Collected data
-=-=-=-=-
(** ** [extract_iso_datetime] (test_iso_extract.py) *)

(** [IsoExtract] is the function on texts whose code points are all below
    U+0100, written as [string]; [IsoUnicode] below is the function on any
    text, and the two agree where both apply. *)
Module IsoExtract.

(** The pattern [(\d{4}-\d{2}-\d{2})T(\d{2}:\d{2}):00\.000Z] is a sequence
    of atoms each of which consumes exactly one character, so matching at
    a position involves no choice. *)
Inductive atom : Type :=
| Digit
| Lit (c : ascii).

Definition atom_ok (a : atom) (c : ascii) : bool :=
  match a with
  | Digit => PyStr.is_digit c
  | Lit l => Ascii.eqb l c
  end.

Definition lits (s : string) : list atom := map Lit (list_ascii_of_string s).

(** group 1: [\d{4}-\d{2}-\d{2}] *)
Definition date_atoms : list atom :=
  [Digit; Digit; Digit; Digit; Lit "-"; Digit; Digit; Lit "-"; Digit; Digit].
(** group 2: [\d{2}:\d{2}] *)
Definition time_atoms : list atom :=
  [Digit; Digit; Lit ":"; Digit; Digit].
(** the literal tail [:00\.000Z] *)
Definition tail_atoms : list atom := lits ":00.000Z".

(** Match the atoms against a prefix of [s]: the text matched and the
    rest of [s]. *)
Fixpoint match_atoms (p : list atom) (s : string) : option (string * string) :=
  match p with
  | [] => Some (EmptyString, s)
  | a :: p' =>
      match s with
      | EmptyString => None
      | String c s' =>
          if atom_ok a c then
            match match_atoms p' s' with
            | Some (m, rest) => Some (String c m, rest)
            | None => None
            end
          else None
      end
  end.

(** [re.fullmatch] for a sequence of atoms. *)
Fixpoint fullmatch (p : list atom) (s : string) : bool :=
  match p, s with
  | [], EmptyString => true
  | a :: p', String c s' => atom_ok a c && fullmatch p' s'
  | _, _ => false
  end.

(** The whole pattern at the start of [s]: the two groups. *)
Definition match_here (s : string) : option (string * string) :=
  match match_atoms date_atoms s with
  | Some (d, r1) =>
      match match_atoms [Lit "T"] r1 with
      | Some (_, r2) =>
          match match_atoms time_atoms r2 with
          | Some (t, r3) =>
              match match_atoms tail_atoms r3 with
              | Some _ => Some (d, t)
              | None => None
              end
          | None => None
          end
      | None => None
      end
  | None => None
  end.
-=-=-=-=-
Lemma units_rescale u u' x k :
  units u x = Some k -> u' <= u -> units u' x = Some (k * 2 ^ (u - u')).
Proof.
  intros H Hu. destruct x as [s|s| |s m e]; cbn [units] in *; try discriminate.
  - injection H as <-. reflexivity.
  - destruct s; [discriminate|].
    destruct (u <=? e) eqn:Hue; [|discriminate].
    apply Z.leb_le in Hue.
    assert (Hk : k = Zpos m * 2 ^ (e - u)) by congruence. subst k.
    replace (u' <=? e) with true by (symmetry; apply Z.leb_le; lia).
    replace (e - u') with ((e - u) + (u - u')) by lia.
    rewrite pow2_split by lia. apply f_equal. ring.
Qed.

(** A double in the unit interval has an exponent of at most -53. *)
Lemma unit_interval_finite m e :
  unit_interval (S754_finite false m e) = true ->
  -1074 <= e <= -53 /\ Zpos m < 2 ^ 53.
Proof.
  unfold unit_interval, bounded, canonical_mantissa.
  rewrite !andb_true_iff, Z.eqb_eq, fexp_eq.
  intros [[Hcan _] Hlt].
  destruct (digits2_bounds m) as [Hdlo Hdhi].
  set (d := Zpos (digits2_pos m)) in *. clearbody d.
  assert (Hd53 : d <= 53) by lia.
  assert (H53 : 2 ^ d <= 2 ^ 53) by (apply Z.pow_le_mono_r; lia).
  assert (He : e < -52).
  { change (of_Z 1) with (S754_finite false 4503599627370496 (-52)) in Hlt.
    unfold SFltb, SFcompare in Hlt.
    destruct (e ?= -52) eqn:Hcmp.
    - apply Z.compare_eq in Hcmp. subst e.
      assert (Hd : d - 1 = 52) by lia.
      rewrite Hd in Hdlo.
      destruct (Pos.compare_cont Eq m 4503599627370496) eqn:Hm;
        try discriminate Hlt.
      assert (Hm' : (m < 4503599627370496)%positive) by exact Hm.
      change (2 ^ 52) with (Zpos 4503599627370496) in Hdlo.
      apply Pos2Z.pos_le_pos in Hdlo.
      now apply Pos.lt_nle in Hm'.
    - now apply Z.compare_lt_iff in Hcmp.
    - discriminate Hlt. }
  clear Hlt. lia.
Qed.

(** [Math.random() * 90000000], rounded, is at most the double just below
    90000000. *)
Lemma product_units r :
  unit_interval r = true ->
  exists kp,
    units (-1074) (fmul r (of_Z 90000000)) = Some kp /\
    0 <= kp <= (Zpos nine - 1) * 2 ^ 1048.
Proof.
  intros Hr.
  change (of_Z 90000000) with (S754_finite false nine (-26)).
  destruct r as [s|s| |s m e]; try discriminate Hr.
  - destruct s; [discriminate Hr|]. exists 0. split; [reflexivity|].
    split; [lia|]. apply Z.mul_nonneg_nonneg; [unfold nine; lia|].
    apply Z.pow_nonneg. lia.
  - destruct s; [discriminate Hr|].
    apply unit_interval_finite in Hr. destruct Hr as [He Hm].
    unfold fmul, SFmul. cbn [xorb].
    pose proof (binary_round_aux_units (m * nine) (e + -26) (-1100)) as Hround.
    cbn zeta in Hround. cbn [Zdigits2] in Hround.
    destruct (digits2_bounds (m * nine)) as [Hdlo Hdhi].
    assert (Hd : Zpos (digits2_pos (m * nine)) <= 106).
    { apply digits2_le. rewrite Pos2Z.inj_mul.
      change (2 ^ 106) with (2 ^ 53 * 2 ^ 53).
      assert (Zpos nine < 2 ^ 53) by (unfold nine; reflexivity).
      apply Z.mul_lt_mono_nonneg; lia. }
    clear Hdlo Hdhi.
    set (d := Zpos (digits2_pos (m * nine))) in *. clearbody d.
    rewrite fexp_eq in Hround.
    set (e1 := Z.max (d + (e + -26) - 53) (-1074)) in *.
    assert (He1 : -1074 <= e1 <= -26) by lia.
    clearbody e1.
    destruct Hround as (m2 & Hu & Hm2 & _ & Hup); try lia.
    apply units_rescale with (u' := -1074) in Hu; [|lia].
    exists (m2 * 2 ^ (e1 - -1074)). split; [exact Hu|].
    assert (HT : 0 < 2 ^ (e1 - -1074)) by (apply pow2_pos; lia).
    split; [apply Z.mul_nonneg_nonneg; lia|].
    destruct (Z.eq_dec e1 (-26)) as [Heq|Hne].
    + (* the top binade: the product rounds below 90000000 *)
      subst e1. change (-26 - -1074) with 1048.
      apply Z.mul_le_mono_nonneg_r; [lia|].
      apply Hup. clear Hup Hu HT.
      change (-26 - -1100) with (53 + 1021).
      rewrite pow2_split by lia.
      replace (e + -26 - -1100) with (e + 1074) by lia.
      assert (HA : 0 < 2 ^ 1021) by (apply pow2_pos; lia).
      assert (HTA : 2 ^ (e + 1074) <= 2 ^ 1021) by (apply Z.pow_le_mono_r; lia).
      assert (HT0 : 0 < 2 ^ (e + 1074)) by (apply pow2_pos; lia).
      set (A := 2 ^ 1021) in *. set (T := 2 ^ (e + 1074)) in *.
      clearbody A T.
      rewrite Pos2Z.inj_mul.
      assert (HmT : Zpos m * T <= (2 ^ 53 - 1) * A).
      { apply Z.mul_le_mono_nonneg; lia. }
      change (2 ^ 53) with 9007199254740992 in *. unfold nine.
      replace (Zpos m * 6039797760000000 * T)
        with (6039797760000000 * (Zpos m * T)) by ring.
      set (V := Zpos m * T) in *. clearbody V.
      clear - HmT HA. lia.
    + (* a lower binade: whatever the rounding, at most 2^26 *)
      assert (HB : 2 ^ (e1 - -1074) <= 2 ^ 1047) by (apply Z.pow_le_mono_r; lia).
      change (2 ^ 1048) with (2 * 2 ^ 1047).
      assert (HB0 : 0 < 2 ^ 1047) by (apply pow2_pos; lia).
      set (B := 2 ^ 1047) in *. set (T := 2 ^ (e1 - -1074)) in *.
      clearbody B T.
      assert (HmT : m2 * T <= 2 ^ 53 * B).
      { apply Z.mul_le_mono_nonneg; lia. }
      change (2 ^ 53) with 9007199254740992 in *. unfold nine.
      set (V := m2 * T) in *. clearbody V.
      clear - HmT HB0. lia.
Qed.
-=-=-=-=-
EXERCISE BRIEF: Reproduce exactly the entries above, limited to the lines from the one with "(** ** [extract_iso_datetime]" through the one with "match match_atoms p' s' with", both included.

OUTPUT FOR THIS TASK:
(** ** [extract_iso_datetime] (test_iso_extract.py) *)

(** [IsoExtract] is the function on texts whose code points are all below
    U+0100, written as [string]; [IsoUnicode] below is the function on any
    text, and the two agree where both apply. *)
Module IsoExtract.

(** The pattern [(\d{4}-\d{2}-\d{2})T(\d{2}:\d{2}):00\.000Z] is a sequence
    of atoms each of which consumes exactly one character, so matching at
    a position involves no choice. *)
Inductive atom : Type :=
| Digit
| Lit (c : ascii).

Definition atom_ok (a : atom) (c : ascii) : bool :=
  match a with
  | Digit => PyStr.is_digit c
  | Lit l => Ascii.eqb l c
  end.

Definition lits (s : string) : list atom := map Lit (list_ascii_of_string s).

(** group 1: [\d{4}-\d{2}-\d{2}] *)
Definition date_atoms : list atom :=
  [Digit; Digit; Digit; Digit; Lit "-"; Digit; Digit; Lit "-"; Digit; Digit].
(** group 2: [\d{2}:\d{2}] *)
Definition time_atoms : list atom :=
  [Digit; Digit; Lit ":"; Digit; Digit].
(** the literal tail [:00\.000Z] *)
Definition tail_atoms : list atom := lits ":00.000Z".

(** Match the atoms against a prefix of [s]: the text matched and the
    rest of [s]. *)
Fixpoint match_atoms (p : list atom) (s : string) : option (string * string) :=
  match p with
  | [] => Some (EmptyString, s)
  | a :: p' =>
      match s with
      | EmptyString => None
      | String c s' =>
          if atom_ok a c then
            match match_atoms p' s' with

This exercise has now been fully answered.